» **Assignment**: Write out again, exactly, the lines below starting at the one with "(* ===== verification/Resp.v ===== *)" and ending at the one with "allocates what a".

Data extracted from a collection
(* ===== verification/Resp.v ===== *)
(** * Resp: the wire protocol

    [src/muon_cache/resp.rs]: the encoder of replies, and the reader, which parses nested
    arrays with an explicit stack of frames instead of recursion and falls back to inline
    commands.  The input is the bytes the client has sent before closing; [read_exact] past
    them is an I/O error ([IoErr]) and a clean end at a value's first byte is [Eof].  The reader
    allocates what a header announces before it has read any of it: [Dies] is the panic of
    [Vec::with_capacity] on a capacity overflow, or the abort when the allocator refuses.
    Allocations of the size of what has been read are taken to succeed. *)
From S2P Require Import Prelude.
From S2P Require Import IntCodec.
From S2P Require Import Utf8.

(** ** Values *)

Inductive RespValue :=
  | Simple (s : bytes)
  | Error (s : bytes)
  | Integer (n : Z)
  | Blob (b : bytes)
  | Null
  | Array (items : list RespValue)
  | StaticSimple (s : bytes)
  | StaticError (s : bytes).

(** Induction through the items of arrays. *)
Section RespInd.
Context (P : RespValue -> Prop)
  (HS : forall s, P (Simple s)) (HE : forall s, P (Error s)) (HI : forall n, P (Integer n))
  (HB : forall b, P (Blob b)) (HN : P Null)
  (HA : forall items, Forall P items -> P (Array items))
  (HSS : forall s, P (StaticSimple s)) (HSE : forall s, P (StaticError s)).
==
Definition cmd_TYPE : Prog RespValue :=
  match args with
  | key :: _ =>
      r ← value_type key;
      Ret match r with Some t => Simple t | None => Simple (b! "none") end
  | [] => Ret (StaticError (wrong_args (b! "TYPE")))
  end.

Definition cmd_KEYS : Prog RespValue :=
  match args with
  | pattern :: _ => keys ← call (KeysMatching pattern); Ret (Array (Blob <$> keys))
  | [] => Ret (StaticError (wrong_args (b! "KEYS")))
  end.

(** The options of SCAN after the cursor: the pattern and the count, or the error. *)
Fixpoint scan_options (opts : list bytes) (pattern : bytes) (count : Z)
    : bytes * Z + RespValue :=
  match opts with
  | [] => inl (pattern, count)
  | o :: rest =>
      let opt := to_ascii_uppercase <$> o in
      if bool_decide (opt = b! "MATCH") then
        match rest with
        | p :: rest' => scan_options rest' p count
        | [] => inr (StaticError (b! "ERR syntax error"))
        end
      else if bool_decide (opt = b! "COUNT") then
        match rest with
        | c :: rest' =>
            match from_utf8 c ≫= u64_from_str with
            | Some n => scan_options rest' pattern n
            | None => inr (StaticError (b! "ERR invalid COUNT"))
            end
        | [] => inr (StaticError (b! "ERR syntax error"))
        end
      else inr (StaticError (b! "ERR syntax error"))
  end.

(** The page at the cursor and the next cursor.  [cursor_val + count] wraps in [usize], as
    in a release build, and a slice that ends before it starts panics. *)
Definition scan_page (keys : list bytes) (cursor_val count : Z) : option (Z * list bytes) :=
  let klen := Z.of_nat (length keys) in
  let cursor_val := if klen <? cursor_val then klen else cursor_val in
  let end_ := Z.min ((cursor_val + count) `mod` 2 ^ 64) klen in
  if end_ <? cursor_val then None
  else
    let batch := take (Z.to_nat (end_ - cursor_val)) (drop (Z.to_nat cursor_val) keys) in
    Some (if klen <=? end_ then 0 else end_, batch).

» **Your response**:
(* ===== verification/Resp.v ===== *)
(** * Resp: the wire protocol

    [src/muon_cache/resp.rs]: the encoder of replies, and the reader, which parses nested
    arrays with an explicit stack of frames instead of recursion and falls back to inline
    commands.  The input is the bytes the client has sent before closing; [read_exact] past
    them is an I/O error ([IoErr]) and a clean end at a value's first byte is [Eof].  The reader
    allocates what a header announces before it has read any of it: [Dies] is the panic of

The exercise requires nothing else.